Generic drug manufacturers were encouraged on Friday when the Supreme Court granted certiorari in the case of Mutual Pharmaceutical Co. v. Bartlett, No. 12-142 (on appeal from the First Circuit, Bartlett v. Mutual Pham. Co., 678 F.3d 30 (1st Cir. 2012)). The petition asked the Supreme Court to determine the outer edges of what seemed clearly decided in PLIVA, Inc. v. Mensing, 131 S. Ct. 2567 (2011): whether design defect claims against generic drug manufacturers are preempted by federal law. While Mensing held that failure to warn claims against generics are preempted because generic labeling must be identical to brand drug labeling, Bartlett concerns a design defect claim. Plaintiff alleged that even though the generic drug had to be the “same” as the branded drug, the manufacturer should have withdrawn the generic from the market.

The facts underlying the Bartlett case are undeniably tragic. The plaintiff, Karen Bartlett, was prescribed generic sulindac for shoulder pain and developed Steven-Johnson Syndrome/toxic epidermal necrolysis (SJS-TEN), which left her permanently injured and disfigured. Bartlett, 678 F.3d at 34. By the time of trial, the only remaining claim for the jury to decide was whether sulindac was defectively designed. Id. The jury awarded Bartlett $21.06 million in compensatory damages. Id.

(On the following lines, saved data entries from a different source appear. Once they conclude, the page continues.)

(** The events broadcast since [id] registered. *)
Definition since_step (id : Uuid) (l : list MarketEvent) (a : FeedAction) : list MarketEvent :=
  match a with
  | ARegister i => if (i =? id)%N then [] else l
  | ABroadcast e => l ++ [e]
  | _ => l
  end.
Definition since (id : Uuid) (acts : list FeedAction) : list MarketEvent := foldl (since_step id) [] acts.

Definition event_text (e : MarketEvent) : option string :=
  match event_json e with Ok t => Some t | Err _ => None end.

(** [l] are the events to deliver, of which [taken] were taken from the channel. *)
Definition delivery (id : Uuid) (s : Subscriber) (l taken rest : list MarketEvent) (w : list string) : Prop :=
  l = taken ++ rest /\ (w = [] \/ w = [welcome_json id]) /\ sb_sent s = w ++ omap event_text taken
  /\ (sb_forwarder s = Greeting -> w = [] /\ taken = [])
  /\ (sb_forwarder s = Greeting \/ sb_forwarder s = Forwarding -> mpsc_content (sb_channel s) = Some rest).

Lemma delivery_more id s l taken rest w e : delivery id s l taken rest w ->
  (sb_forwarder s <> Gone -> delivery id (offer e s) (l ++ [e]) taken (rest ++ [e]) w)
  /\ (sb_forwarder s = Gone -> delivery id s (l ++ [e]) taken (rest ++ [e]) w).
Proof.
  intros (-> & Hw & Hs & Hg & Hc). split; intros Hf.
  - unfold delivery, offer. pose proof (content_send e (sb_channel s)) as C.
    destruct (mpsc_content (sb_channel s)) as [q|] eqn:Q.
    + destruct C as (c' & -> & C). simpl. split_and!; try done; [by rewrite app_assoc|].
      intros F. specialize (Hc F). injection Hc as ->. done.
    + rewrite C. split_and!; try done; [by rewrite app_assoc|]. intros F. specialize (Hc F). done.
  - unfold delivery. split_and!; try done; [by rewrite app_assoc|]. rewrite Hf. by intros [|].
Qed.

Lemma forward_delivers id taken_ s l taken rest w : delivery id s l taken rest w ->
  exists taken' rest' w', delivery id (forward_turn id taken_ s) l taken' rest' w'.
Proof.
  intros (-> & Hw & Hs & Hg & Hc). unfold forward_turn. destruct (sb_forwarder s) eqn:F.
  - destruct (Hg eq_refl) as [-> ->]. specialize (Hc (or_introl eq_refl)). simpl in Hs.
    exists [], rest, (if taken_ then [welcome_json id] else []). unfold delivery.
    destruct taken_; simpl; rewrite Hs; split_and!; try done; auto.
  - specialize (Hc (or_intror eq_refl)). pose proof (content_recv (sb_channel s)) as R. rewrite Hc in R.
    destruct rest as [|e rest].
    { rewrite R. exists taken, [], w. unfold delivery. rewrite F. by split_and!. }
    destruct R as (c' & -> & R). unfold delivery, event_text in *.
    destruct (event_json e) as [t|x] eqn:J; [destruct taken_|].
    + exists (taken ++ [e]), rest, w. simpl. rewrite F, Hs, omap_app. simpl. rewrite J.
      split_and!; try done; [by rewrite <- app_assoc|by rewrite app_assoc].
    + exists taken, (e :: rest), w. simpl. split_and!; try done; by intros [|].
    + exists (taken ++ [e]), rest, w. simpl. rewrite F, Hs, omap_app. simpl. rewrite J, app_nil_r.
      split_and!; try done. by rewrite <- app_assoc.
  - exists taken, rest, w. unfold delivery. rewrite F. by split_and!.
  - exists taken, rest, w. unfold delivery. rewrite F. by split_and!.
Qed.

(** The registry holds exactly those whose task has not ended. *)
Definition registry_ok (f : WebSocketService) : Prop :=
  forall id, id ∈ ws_clients f <-> exists s, ws_subscribers f !! id = Some s /\ sb_forwarder s <> Gone.

Lemma offer_forwarder e s : sb_forwarder (offer e s) = sb_forwarder s.
Proof. unfold offer. by destruct (mpsc_send _ _). Qed.

Lemma forward_not_gone id t s : sb_forwarder s <> Gone <-> sb_forwarder (forward_turn id t s) <> Gone.
Proof.
  unfold forward_turn. destruct (sb_forwarder s) eqn:F; simpl; rewrite ?F; try done.
  destruct (mpsc_recv _) as [[e c]|]; [|by rewrite F].
  destruct (event_json e); [destruct t|]; simpl; by rewrite ?F.
Qed.

Lemma lookup_broadcast e f id : ws_clients f <> ∅ ->
  ws_subscribers (broadcast e f) !! id
  = (fun s => if bool_decide (id ∈ ws_clients f) then offer e s else s) <$> ws_subscribers f !! id.
Proof.
  intros H. unfold broadcast. rewrite decide_False by done. simpl. rewrite map_lookup_imap.
  by destruct (ws_subscribers f !! id).
Qed.

Lemma registry_alter f id g : (forall s, sb_forwarder s <> Gone <-> sb_forwarder (g s) <> Gone) ->
  registry_ok f -> registry_ok (with_subscriber id g f).
Proof.
  intros Hg H i. unfold with_subscriber. simpl. rewrite (H i). destruct (decide (i = id)) as [->|N].
  - rewrite lookup_alter_eq. destruct (ws_subscribers f !! id) as [s|]; simpl.
    + pose proof (Hg s) as [G1 G2].
      split; intros (s' & [= <-] & F); [exists (g s)|exists s]; (split; [done|]); auto.
    + split; intros (s' & E & _); done.
  - by rewrite lookup_alter_ne by done.
Qed.

Lemma registry_step f a : registry_ok f -> registry_ok (feed_step f a).
Proof.
  intros H. destruct a as [i|e|i t|i|i m]; simpl.
  - intros id. simpl. rewrite elem_of_union, elem_of_singleton. destruct (decide (id = i)) as [->|N].
    + rewrite lookup_insert_eq. split; [|auto]. intros _. by eexists.
    + rewrite lookup_insert_ne by done. rewrite <- (H id). naive_solver.
  - destruct (decide (ws_clients f = ∅)) as [E|E]; [unfold broadcast; by rewrite decide_True|].
    intros id. rewrite lookup_broadcast by done. unfold broadcast. rewrite decide_False by done. simpl.
    rewrite (H id). destruct (ws_subscribers f !! id) as [s|]; simpl.
    + split; intros (s' & [= <-] & F); eexists; (split; [done|]);
        case_bool_decide; rewrite ?offer_forwarder in *; done.
    + split; intros (s' & E' & _); done.
  - apply registry_alter; [|done]. intros s. apply forward_not_gone.
  - unfold leave. destruct (ws_subscribers f !! i) as [s|] eqn:L; [|done].
    destruct (decide (sb_forwarder s = Leaving)) as [F|F]; [|done].
    intros id. simpl. rewrite elem_of_difference, elem_of_singleton. destruct (decide (id = i)) as [->|N].
    + rewrite lookup_insert_eq. split; [by intros [_ []]|]. intros (s' & [= <-] & G). done.
    + rewrite lookup_insert_ne by done. rewrite (H id). naive_solver.
  - apply registry_alter; [|done]. intros s. by destruct m.
Qed.

Lemma feed_run_app acts a f : feed_run (acts ++ [a]) f = feed_step (feed_run acts f) a.
Proof. unfold feed_run. by rewrite foldl_app. Qed.

Lemma registry_run acts : registry_ok (feed_run acts ws_new).
Proof.
  induction acts as [|a acts IH] using rev_ind.
  - intros id. unfold feed_run, ws_new. cbn [foldl ws_subscribers ws_clients]. rewrite lookup_empty.
    split; [by intros ?%elem_of_empty|by intros (s & ? & _)].
  - rewrite feed_run_app. by apply registry_step.
Qed.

On appeal, Mutual argued that design defect claims against generic companies are preempted by federal requirements that generic drugs be the “same” as brand name drugs in all material respects. Id. at 37. Mutual pointed to Mensing and its holding that the “sameness” provisions make it impossible for generic manufacturers to comply with federal labeling requirements and stricter state law requirements arising from failure to warn claims. Id.

Although the First Circuit recognized that “Mutual cannot legally make sulindac in another composition,” the jury verdict was upheld because Mutual “certainly can choose not to make the drug at all . . . .” Id. This decision marked a departure from numerous cases that had previously rejected a duty to recall. See, e.g., Lance v. Wyeth, 4 A.3d 160 (Pa. Super. Ct. 2010); Moore v. Mylan, Inc., 840 F. Supp. 2d 1337, 1352 n.14 (N.D. Ga. 2012); Coney v. Mylan Pharms, Inc., No. 6:11-cv-35, 2012 WL 170143, at *5 (S.D. Ga. Jan. 19, 2012); In re Fosamax Prods. Liab. Litig. (No. II), MDL 2243, 2011 WL 5903623, at *6 n.5 (D.N.J. Nov. 21, 2011).

The Bartlett opinion mobilized the generic pharmaceutical industry, prompting an amicus brief by the Generic Pharmaceutical Association (“GPhA”). The GPhA urged the Court to accept certiorari in light of Congress’s intent to make generic drugs more accessible through the Hatch-Waxman Amendments. Allowing Bartlett to stand “would drive generics from the market—essentially winding back the clocks to 1983, when skyrocketing healthcare costs prompted Congress to take action in the first place.” GPhA Amicus Brief, at 18-19.

While generic pharmaceutical manufacturers and the plaintiffs’ bar are sure to monitor Bartlett with a close eye, if Bartlett is affirmed the implications are likely to reach far beyond just the pharmaceutical industry. A duty to withdraw from the market could potentially affect any product manufacturer subject to federal requirements. Under Bartlett, any “conflict” with federal law could simply be avoided by withdrawing a product from the market, essentially eliminating all implied preemption defenses. Where the Court is leaning may become more apparent during oral argument, which is likely to occur in March, and product manufacturers should look for the Court’s opinion around June 2013.